YOUR ASSIGNMENT: Throughout the entries below, report every line where "that" is found.
'''
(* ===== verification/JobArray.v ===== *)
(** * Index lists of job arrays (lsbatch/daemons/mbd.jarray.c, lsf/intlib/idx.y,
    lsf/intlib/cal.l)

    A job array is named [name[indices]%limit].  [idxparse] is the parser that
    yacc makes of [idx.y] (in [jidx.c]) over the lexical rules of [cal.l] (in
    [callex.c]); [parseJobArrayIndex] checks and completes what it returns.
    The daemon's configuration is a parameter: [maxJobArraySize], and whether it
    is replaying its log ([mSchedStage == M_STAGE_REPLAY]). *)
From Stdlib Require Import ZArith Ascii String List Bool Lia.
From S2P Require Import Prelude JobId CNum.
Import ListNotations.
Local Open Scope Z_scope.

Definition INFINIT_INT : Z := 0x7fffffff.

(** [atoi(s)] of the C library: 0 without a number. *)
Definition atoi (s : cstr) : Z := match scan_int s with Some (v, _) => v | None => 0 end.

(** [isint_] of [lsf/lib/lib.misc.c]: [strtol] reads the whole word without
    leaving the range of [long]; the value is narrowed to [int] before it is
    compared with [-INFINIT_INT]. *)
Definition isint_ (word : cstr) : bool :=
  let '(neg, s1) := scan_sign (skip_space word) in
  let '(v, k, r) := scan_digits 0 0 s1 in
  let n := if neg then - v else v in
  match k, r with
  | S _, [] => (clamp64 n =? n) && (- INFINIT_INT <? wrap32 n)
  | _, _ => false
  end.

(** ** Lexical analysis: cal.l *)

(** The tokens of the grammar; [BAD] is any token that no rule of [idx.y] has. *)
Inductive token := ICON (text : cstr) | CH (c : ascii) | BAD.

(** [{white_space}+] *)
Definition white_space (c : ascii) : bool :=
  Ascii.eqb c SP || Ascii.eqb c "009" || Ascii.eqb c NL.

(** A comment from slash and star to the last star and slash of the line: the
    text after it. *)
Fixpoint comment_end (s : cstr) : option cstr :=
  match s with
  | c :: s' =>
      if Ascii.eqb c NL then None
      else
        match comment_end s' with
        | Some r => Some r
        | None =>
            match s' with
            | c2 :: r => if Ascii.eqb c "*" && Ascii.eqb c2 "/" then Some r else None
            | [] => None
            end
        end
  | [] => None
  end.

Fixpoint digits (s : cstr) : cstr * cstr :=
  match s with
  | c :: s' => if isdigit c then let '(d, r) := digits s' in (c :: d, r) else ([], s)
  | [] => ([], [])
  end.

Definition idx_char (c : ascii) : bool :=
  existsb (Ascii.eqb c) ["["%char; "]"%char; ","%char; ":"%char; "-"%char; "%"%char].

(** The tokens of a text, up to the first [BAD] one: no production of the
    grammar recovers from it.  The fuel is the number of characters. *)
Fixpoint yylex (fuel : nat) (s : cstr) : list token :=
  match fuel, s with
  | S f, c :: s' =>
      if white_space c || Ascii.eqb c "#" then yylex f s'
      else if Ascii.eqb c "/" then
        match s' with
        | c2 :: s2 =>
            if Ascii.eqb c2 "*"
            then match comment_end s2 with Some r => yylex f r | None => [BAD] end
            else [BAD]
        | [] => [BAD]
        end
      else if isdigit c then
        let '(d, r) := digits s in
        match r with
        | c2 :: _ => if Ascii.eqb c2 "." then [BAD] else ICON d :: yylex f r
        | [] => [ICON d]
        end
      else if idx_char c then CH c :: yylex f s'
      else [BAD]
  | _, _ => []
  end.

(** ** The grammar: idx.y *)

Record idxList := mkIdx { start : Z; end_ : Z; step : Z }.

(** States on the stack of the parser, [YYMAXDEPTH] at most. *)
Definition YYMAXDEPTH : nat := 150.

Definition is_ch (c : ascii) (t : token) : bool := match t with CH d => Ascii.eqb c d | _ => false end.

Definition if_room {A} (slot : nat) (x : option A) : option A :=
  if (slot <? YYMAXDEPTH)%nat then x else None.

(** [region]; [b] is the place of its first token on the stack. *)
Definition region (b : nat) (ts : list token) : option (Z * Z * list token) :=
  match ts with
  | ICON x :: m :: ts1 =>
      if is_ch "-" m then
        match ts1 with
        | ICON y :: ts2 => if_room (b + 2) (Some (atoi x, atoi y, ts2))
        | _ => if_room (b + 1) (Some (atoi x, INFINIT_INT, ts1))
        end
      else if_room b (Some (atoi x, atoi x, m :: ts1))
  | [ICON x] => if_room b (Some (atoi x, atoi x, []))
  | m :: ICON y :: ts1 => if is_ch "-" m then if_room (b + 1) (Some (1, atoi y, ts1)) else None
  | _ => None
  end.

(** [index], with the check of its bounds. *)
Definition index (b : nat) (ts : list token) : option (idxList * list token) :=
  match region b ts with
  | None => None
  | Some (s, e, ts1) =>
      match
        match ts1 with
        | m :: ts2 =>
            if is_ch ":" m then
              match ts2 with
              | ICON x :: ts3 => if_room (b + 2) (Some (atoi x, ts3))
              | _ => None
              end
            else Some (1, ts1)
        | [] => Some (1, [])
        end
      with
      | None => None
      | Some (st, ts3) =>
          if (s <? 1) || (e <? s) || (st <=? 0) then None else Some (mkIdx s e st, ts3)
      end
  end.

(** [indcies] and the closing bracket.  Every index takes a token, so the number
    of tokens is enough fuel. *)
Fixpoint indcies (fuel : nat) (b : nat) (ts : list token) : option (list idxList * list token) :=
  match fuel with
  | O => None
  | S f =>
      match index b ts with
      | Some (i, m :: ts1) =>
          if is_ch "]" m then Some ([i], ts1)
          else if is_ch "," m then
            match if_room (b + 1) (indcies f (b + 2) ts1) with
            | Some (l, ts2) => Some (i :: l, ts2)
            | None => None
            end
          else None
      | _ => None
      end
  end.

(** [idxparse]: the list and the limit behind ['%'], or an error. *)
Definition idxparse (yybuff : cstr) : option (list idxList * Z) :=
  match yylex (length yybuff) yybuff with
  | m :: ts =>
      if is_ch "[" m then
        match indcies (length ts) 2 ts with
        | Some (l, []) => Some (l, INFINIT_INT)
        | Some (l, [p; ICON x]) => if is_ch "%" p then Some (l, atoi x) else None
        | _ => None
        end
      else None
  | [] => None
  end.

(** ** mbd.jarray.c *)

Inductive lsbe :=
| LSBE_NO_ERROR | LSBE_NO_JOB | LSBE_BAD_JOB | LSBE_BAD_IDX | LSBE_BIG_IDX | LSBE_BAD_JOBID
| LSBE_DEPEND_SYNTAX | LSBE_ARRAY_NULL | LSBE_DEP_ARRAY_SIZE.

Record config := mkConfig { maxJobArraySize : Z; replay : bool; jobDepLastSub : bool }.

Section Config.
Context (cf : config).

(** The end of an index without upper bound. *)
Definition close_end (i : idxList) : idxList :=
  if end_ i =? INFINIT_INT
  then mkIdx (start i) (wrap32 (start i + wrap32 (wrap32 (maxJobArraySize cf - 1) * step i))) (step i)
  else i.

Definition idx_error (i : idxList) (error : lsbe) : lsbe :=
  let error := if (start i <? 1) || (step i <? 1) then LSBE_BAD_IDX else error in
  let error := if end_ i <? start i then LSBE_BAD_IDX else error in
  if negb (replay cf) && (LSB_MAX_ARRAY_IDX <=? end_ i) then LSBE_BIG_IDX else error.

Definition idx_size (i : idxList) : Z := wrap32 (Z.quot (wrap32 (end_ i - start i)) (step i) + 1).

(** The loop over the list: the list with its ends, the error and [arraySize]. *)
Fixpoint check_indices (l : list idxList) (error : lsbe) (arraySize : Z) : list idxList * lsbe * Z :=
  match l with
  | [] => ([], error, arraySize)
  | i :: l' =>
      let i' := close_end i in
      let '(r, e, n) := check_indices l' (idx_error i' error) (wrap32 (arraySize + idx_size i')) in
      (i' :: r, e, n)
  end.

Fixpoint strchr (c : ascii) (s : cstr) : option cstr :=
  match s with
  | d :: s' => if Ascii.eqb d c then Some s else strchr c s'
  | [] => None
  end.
'''
TASK ANSWER:
    A job array is named [name[indices]%limit].  [idxparse] is the parser that
(** The tokens of the grammar; [BAD] is any token that no rule of [idx.y] has. *)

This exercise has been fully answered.